> **PROVIDED RECORDS**
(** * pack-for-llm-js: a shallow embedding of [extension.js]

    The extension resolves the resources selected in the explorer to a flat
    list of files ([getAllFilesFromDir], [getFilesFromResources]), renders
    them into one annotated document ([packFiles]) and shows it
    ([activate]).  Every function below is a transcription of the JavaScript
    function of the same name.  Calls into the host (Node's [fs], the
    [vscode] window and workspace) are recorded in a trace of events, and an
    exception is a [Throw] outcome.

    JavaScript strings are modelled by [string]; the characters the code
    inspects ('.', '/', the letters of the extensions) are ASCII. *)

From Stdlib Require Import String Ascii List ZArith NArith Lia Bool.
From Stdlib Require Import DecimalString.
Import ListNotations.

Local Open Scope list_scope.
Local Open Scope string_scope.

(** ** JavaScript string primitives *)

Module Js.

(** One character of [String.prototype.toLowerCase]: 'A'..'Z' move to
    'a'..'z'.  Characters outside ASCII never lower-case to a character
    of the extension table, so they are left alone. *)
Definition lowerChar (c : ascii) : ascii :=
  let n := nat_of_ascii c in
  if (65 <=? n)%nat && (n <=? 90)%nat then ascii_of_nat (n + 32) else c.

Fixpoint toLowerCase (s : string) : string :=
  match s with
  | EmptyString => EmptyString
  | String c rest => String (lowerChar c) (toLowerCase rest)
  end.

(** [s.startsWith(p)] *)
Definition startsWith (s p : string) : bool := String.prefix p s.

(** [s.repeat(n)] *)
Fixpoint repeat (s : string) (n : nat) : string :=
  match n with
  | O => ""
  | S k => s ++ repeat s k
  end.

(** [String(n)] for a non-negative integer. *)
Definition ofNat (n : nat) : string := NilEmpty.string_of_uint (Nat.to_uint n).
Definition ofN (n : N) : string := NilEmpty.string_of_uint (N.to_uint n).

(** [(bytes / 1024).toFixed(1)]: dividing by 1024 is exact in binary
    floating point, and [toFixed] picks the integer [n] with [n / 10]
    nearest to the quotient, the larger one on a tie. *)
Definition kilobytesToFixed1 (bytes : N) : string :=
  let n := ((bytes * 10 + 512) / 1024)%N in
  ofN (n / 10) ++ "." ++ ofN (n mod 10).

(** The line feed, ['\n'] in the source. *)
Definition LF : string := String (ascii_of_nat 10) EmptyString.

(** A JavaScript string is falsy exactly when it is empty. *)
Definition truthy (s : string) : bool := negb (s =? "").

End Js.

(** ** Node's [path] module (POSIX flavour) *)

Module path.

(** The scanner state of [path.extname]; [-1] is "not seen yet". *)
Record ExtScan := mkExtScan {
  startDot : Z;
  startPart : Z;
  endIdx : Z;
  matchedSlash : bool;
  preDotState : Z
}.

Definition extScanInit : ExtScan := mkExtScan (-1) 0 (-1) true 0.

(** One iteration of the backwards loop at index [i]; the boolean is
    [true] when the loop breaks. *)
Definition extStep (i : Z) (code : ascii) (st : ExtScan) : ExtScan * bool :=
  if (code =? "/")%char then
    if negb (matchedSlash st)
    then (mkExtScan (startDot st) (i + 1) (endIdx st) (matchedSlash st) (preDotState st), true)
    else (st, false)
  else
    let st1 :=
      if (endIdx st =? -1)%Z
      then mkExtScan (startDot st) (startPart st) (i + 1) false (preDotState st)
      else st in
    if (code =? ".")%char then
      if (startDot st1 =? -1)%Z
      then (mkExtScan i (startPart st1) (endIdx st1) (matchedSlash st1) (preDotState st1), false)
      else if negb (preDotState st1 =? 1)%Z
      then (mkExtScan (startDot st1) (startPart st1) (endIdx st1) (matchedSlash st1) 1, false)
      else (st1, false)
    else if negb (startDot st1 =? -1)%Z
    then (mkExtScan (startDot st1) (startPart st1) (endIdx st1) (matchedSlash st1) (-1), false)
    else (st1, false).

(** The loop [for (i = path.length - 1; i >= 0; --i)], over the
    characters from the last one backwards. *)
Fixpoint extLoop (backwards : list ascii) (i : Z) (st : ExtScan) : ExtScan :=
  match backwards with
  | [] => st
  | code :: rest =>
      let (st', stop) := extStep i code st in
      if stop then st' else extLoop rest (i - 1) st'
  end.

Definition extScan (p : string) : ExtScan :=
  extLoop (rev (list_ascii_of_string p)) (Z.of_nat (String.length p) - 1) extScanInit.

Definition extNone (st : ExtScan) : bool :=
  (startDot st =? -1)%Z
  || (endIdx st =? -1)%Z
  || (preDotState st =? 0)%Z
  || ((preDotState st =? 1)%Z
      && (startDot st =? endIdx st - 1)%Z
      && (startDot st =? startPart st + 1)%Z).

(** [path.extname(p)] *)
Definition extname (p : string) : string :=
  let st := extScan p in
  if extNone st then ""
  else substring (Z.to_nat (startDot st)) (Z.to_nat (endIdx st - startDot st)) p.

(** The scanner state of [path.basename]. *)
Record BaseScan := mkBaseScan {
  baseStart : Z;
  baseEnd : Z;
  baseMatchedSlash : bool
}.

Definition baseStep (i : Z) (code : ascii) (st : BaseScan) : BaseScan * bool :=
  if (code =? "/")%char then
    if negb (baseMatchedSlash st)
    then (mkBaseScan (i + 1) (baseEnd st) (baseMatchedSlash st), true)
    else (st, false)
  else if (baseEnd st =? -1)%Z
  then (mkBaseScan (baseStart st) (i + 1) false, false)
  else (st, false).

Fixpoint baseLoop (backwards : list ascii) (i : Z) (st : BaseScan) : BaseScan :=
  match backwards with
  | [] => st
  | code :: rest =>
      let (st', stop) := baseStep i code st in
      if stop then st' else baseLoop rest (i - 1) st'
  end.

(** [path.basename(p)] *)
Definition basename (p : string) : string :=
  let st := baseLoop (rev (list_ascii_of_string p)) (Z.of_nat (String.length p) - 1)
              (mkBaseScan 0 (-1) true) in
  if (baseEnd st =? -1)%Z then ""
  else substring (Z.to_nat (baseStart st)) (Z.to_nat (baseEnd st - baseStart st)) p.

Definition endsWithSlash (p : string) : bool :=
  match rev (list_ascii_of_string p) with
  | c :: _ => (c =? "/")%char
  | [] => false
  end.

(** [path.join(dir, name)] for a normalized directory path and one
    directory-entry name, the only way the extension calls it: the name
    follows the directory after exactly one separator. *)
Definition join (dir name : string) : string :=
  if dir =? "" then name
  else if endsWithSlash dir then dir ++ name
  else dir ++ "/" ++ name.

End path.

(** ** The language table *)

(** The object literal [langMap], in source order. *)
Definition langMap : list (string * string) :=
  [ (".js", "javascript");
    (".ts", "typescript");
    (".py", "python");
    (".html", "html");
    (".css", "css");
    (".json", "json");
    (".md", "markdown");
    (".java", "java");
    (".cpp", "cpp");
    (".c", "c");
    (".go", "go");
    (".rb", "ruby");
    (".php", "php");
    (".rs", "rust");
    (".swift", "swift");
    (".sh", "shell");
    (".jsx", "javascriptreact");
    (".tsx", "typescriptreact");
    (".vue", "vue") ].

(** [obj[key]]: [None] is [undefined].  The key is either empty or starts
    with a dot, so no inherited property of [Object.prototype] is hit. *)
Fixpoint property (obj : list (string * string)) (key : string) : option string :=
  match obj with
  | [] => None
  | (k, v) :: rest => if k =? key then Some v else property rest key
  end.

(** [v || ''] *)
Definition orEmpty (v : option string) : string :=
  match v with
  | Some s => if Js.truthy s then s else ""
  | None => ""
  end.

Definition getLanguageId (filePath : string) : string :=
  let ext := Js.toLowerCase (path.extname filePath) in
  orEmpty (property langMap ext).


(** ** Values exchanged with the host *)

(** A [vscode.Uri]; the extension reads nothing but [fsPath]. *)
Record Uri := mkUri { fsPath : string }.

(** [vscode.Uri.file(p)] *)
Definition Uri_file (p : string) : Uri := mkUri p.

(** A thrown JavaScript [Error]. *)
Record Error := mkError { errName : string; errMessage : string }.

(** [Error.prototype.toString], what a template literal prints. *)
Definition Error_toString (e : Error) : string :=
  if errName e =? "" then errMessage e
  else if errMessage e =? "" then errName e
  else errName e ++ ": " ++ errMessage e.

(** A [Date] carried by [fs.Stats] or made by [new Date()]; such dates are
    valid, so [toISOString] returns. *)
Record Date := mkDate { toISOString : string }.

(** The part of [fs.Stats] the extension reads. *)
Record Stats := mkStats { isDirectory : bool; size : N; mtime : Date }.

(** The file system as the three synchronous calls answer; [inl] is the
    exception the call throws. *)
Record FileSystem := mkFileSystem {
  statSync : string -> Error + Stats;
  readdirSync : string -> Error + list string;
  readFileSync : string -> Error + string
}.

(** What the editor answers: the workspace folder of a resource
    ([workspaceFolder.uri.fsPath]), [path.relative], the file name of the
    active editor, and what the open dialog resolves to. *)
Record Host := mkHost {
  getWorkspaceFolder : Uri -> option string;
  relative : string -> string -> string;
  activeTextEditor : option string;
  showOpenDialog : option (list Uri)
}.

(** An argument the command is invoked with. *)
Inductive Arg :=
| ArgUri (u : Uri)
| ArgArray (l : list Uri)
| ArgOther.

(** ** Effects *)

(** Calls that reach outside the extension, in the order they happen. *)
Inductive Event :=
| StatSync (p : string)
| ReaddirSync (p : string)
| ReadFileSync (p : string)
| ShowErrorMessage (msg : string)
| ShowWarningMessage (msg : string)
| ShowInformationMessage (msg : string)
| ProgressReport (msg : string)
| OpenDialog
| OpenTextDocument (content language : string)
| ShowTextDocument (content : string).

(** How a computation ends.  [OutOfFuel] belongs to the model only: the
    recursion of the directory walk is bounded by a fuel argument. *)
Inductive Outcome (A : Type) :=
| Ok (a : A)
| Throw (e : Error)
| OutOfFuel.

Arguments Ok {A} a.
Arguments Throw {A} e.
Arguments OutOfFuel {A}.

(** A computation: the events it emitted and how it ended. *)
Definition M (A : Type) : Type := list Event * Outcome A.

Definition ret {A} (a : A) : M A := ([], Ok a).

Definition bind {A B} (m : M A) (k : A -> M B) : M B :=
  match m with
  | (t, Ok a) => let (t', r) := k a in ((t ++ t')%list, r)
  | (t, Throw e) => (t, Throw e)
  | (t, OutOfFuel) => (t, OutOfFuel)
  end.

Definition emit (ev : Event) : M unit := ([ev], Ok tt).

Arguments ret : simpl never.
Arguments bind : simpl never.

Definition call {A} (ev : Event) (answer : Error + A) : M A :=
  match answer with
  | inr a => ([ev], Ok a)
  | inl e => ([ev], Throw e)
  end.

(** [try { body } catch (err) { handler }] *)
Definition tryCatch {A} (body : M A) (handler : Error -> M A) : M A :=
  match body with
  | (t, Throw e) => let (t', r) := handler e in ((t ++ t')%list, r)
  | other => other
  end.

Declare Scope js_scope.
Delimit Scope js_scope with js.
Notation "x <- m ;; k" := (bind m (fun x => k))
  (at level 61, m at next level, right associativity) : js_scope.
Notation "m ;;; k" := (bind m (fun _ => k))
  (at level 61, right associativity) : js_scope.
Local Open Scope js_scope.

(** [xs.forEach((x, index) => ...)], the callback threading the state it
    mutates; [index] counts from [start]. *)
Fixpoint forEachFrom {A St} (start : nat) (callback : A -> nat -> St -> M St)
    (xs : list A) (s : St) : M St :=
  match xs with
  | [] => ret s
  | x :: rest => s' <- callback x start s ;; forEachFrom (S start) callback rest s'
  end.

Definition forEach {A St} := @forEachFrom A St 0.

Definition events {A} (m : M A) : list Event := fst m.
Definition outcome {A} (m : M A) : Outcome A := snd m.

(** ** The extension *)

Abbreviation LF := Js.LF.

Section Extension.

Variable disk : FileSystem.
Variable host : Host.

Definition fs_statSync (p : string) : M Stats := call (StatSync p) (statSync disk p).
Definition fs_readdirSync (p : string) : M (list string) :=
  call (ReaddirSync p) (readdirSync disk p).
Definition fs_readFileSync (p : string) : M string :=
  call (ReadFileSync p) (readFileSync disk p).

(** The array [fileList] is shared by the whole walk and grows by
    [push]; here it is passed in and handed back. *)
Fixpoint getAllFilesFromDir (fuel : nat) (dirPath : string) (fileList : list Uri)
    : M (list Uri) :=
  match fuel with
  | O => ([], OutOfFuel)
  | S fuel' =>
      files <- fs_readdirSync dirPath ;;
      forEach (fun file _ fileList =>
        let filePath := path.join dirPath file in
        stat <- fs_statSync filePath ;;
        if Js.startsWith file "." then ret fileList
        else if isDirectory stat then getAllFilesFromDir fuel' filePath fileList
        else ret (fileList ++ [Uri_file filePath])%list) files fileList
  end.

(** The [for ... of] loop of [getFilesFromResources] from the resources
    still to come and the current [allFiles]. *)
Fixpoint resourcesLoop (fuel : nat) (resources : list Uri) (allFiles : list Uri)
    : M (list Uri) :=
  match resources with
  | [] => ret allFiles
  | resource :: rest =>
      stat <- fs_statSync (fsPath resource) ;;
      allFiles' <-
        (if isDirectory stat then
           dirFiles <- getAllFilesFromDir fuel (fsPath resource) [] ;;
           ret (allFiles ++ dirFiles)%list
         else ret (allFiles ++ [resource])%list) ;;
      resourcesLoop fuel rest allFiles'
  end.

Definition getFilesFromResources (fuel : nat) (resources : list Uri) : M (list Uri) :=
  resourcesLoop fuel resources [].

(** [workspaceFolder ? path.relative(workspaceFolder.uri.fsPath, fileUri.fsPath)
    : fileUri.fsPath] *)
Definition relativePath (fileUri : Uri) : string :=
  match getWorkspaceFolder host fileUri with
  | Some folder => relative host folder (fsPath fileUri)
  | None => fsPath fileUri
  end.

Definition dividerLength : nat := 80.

> **EXERCISE GOAL**
Copy out every line above where "langMap" is present.

> **TASK RESPONSE**
(** The object literal [langMap], in source order. *)
Definition langMap : list (string * string) :=
  orEmpty (property langMap ext).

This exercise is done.